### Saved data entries
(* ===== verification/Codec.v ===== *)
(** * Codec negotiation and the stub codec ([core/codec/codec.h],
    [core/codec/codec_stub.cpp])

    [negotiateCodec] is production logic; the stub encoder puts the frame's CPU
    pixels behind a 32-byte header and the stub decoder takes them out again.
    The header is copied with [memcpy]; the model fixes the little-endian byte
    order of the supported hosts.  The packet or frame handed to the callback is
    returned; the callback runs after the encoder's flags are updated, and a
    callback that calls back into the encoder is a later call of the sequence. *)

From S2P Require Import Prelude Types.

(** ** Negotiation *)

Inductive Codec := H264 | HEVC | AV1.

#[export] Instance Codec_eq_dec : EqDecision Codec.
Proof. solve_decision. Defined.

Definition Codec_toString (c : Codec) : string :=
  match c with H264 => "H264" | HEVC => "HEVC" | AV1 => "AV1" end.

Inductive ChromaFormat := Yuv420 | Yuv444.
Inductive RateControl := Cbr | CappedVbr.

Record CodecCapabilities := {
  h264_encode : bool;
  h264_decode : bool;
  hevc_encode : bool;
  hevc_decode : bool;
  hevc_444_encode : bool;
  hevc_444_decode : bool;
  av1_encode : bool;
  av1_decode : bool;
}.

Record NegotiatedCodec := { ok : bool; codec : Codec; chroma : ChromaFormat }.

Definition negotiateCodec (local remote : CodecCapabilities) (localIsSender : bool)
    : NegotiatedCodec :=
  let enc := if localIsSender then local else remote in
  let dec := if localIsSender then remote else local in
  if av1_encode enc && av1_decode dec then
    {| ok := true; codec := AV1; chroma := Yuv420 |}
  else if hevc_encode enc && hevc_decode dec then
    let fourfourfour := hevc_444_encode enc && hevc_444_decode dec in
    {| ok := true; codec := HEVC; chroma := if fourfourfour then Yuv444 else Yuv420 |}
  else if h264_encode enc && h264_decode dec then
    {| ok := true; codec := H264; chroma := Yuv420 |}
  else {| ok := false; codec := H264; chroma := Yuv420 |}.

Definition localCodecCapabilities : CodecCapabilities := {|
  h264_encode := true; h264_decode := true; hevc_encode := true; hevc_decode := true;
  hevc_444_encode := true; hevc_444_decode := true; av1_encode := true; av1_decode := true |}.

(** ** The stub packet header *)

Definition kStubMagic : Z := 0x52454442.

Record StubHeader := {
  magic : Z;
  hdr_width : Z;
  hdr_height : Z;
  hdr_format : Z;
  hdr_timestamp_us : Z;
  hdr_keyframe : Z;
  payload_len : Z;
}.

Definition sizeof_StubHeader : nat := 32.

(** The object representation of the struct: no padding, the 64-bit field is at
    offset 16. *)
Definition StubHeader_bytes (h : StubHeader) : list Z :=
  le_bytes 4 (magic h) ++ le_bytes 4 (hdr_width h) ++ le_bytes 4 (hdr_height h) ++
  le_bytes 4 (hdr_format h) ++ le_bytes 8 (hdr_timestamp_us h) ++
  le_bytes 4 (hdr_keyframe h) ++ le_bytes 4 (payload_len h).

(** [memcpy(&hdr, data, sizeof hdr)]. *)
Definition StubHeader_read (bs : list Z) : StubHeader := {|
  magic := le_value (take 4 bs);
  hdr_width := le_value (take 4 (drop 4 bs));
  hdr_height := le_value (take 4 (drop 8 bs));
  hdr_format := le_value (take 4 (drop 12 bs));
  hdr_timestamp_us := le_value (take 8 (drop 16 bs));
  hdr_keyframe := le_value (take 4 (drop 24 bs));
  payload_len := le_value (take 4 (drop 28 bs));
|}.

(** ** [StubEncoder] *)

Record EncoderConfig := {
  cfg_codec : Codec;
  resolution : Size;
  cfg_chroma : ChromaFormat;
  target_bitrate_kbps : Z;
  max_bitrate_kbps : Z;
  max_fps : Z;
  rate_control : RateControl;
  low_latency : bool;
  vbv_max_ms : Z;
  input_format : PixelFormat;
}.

---

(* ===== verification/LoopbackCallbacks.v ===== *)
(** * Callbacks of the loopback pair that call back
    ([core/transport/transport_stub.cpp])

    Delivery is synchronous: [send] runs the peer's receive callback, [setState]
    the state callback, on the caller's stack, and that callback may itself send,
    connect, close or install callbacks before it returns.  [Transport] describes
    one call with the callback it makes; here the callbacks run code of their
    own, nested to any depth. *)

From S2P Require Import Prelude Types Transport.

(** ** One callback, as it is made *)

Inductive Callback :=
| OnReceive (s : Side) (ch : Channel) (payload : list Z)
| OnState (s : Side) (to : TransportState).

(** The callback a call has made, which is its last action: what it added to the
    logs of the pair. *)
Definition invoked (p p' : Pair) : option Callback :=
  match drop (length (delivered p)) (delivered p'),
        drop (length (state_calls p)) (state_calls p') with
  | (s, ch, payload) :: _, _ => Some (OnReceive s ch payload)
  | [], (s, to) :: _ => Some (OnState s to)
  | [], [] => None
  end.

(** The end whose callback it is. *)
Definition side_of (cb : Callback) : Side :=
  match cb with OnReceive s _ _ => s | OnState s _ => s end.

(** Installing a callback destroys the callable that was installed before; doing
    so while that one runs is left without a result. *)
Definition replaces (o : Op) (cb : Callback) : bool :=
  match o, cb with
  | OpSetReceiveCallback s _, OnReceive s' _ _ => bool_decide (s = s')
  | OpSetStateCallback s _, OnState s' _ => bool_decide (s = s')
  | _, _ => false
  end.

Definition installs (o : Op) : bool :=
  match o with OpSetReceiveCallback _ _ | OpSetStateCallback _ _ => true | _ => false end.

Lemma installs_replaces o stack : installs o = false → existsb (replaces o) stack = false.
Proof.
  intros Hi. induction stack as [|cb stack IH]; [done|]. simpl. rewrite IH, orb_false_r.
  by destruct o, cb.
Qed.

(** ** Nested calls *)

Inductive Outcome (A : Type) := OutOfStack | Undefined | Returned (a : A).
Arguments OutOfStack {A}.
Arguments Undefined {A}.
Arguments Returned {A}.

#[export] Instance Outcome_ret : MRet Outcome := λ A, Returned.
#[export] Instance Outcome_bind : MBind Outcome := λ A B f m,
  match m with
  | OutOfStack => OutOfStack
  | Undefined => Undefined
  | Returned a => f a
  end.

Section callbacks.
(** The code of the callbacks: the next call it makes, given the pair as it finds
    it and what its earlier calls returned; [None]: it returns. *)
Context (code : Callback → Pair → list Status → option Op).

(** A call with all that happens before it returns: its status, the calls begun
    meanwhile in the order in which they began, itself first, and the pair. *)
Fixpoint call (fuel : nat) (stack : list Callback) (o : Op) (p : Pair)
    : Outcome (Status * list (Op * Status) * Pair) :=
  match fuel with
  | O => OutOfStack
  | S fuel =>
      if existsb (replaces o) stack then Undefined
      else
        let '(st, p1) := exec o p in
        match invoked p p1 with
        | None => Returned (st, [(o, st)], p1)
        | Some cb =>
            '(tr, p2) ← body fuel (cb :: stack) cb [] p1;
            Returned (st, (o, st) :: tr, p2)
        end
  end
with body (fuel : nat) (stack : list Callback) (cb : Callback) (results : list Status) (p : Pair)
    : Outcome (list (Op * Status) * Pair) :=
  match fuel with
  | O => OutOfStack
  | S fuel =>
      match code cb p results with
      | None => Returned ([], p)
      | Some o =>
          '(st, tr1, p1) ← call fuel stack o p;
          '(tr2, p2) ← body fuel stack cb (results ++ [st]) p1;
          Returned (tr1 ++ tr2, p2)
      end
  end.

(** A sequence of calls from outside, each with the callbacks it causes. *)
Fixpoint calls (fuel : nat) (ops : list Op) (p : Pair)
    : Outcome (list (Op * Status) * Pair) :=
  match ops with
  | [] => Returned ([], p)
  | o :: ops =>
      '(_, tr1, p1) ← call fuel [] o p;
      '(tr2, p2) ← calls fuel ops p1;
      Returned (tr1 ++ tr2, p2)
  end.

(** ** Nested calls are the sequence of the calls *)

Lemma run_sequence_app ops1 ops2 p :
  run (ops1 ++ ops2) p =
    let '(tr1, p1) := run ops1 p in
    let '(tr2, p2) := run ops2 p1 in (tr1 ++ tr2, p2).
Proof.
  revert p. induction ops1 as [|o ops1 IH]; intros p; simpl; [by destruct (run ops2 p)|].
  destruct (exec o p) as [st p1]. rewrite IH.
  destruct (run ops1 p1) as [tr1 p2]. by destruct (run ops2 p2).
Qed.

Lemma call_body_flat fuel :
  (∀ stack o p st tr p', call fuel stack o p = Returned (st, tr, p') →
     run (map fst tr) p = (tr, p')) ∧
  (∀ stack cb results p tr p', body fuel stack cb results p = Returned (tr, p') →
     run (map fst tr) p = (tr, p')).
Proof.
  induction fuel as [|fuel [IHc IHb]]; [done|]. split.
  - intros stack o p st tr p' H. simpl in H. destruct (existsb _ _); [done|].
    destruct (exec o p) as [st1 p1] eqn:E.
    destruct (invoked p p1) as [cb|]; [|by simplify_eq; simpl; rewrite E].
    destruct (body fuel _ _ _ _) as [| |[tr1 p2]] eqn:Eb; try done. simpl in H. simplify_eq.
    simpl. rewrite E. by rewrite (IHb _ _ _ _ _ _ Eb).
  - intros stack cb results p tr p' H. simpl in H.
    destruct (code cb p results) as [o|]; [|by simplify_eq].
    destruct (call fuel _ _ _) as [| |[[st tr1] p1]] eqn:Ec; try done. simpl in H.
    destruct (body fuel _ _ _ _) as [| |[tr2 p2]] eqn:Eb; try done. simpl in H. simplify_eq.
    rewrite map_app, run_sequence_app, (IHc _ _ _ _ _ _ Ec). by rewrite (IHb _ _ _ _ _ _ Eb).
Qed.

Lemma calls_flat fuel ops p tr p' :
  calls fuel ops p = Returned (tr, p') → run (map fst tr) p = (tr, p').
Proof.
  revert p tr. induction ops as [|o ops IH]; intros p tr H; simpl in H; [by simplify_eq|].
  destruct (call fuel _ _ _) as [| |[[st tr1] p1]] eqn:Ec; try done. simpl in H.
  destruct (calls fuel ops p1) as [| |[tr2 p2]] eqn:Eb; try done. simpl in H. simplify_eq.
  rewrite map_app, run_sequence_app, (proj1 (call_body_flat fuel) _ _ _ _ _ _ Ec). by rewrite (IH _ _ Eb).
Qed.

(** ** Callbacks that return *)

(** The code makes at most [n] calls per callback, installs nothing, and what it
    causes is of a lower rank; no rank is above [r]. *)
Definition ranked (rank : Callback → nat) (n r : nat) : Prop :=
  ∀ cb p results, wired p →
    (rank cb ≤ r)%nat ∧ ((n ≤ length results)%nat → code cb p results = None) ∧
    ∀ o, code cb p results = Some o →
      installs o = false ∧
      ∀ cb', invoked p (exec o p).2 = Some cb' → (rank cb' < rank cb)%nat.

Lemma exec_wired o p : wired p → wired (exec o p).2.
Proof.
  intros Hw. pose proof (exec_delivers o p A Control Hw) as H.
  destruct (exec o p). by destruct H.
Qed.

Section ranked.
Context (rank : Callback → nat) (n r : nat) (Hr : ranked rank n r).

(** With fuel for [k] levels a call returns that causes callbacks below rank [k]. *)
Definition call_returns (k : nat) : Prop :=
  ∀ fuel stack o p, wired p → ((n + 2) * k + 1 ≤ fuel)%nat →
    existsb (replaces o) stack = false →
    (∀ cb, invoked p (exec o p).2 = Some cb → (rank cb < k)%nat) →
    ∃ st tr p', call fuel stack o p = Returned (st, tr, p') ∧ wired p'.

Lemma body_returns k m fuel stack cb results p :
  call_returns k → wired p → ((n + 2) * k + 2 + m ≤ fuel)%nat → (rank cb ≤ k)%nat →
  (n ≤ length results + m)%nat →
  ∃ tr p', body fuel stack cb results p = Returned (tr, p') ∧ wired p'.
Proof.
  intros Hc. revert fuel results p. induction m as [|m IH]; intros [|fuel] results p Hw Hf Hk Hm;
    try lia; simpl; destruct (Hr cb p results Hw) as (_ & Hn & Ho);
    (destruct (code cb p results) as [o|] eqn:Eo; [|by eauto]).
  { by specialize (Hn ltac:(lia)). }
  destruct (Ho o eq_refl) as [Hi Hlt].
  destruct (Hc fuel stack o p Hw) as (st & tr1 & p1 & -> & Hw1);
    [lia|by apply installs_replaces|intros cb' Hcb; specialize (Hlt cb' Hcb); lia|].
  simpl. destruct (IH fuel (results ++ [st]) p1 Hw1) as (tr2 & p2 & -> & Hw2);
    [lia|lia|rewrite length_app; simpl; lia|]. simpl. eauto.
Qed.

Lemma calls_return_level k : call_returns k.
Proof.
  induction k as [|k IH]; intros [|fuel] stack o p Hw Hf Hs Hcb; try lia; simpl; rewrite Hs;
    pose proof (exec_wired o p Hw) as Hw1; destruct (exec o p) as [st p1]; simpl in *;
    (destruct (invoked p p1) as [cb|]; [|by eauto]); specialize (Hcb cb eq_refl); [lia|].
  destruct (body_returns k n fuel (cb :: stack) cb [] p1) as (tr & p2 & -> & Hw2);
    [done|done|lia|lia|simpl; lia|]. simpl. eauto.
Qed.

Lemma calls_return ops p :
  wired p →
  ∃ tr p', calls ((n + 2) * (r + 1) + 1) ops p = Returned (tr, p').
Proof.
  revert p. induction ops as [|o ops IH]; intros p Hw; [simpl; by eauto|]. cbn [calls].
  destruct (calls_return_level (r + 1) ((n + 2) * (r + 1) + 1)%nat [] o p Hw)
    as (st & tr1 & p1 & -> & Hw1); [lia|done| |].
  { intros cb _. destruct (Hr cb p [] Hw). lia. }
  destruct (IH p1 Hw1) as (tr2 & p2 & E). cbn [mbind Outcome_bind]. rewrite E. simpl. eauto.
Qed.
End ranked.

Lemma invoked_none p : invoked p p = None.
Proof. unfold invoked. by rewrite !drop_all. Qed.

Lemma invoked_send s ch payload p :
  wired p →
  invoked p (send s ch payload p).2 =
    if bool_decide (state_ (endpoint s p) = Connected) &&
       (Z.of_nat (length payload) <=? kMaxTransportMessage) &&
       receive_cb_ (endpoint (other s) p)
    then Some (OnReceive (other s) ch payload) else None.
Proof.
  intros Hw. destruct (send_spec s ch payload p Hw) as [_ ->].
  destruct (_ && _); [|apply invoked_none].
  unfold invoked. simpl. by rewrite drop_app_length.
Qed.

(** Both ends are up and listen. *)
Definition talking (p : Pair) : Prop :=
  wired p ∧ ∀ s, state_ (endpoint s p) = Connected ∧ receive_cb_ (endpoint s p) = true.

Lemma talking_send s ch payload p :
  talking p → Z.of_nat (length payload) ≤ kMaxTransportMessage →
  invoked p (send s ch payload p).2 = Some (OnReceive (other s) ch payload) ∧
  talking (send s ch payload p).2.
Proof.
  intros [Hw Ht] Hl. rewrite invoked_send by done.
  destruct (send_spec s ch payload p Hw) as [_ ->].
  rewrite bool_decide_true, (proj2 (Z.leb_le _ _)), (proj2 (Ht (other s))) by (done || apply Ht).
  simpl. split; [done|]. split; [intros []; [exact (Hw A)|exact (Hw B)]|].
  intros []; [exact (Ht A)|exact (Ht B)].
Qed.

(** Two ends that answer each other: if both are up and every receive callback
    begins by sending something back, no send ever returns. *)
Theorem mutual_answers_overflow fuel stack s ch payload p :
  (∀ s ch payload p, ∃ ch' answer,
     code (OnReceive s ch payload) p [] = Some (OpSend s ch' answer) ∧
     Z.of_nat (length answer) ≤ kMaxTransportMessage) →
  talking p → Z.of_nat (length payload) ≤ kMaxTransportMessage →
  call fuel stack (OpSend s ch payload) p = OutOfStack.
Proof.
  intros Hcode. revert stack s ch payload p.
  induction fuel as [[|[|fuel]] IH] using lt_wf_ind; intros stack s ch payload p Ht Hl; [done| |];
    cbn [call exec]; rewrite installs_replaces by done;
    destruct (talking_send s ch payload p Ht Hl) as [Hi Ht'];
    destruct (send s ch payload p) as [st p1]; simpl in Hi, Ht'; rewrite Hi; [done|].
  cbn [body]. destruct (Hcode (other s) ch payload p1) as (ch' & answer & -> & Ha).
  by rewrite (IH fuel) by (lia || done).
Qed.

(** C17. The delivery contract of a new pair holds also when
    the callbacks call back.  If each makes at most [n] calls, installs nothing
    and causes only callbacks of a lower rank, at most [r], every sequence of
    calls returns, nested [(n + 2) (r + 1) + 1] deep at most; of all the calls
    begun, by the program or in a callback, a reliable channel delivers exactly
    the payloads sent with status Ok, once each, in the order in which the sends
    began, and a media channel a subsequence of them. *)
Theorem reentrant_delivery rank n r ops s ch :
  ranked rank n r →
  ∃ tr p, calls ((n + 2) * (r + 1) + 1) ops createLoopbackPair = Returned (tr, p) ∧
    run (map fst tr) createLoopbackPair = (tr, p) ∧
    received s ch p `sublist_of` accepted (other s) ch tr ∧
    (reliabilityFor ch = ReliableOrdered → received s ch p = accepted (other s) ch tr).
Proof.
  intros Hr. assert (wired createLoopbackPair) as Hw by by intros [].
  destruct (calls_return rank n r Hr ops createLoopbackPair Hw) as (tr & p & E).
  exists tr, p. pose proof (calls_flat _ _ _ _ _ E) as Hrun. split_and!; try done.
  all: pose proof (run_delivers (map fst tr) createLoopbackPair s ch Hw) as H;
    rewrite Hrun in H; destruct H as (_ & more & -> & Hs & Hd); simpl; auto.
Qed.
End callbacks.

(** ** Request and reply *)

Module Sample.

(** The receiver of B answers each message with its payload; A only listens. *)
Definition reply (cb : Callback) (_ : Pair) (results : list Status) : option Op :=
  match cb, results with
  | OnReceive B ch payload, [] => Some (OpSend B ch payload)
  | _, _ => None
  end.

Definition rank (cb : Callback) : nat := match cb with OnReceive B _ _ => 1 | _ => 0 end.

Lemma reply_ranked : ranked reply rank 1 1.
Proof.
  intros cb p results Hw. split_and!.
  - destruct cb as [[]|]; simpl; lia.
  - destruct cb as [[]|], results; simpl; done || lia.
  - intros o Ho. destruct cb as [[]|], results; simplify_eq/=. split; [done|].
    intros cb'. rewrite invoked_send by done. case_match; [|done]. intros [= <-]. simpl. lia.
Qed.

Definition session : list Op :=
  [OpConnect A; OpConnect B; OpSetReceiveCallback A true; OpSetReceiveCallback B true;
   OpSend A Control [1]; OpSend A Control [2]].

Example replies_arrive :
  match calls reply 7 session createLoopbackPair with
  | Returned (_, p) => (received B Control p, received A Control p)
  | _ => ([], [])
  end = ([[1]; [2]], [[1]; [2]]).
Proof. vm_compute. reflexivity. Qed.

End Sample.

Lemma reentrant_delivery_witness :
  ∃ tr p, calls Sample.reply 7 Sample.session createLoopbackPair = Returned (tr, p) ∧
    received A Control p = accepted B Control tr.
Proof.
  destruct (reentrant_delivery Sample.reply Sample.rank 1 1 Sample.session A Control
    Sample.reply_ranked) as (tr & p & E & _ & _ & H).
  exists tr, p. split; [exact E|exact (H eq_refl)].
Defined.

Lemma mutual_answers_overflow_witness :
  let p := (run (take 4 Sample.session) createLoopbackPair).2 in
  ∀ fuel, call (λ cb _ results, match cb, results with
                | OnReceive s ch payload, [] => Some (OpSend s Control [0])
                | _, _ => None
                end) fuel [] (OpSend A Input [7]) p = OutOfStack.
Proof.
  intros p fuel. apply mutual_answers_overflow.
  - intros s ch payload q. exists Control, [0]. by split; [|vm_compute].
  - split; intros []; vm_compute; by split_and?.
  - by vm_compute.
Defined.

### WORK REQUEST
Of all the entries above, repeat only the lines from the line that has "(** ** Callbacks that return *)" to the line that has "Definition call_returns (k", both lines included, exactly.

### EXERCISE RESPONSE
(** ** Callbacks that return *)

(** The code makes at most [n] calls per callback, installs nothing, and what it
    causes is of a lower rank; no rank is above [r]. *)
Definition ranked (rank : Callback → nat) (n r : nat) : Prop :=
  ∀ cb p results, wired p →
    (rank cb ≤ r)%nat ∧ ((n ≤ length results)%nat → code cb p results = None) ∧
    ∀ o, code cb p results = Some o →
      installs o = false ∧
      ∀ cb', invoked p (exec o p).2 = Some cb' → (rank cb' < rank cb)%nat.

Lemma exec_wired o p : wired p → wired (exec o p).2.
Proof.
  intros Hw. pose proof (exec_delivers o p A Control Hw) as H.
  destruct (exec o p). by destruct H.
Qed.

Section ranked.
Context (rank : Callback → nat) (n r : nat) (Hr : ranked rank n r).

(** With fuel for [k] levels a call returns that causes callbacks below rank [k]. *)
Definition call_returns (k : nat) : Prop :=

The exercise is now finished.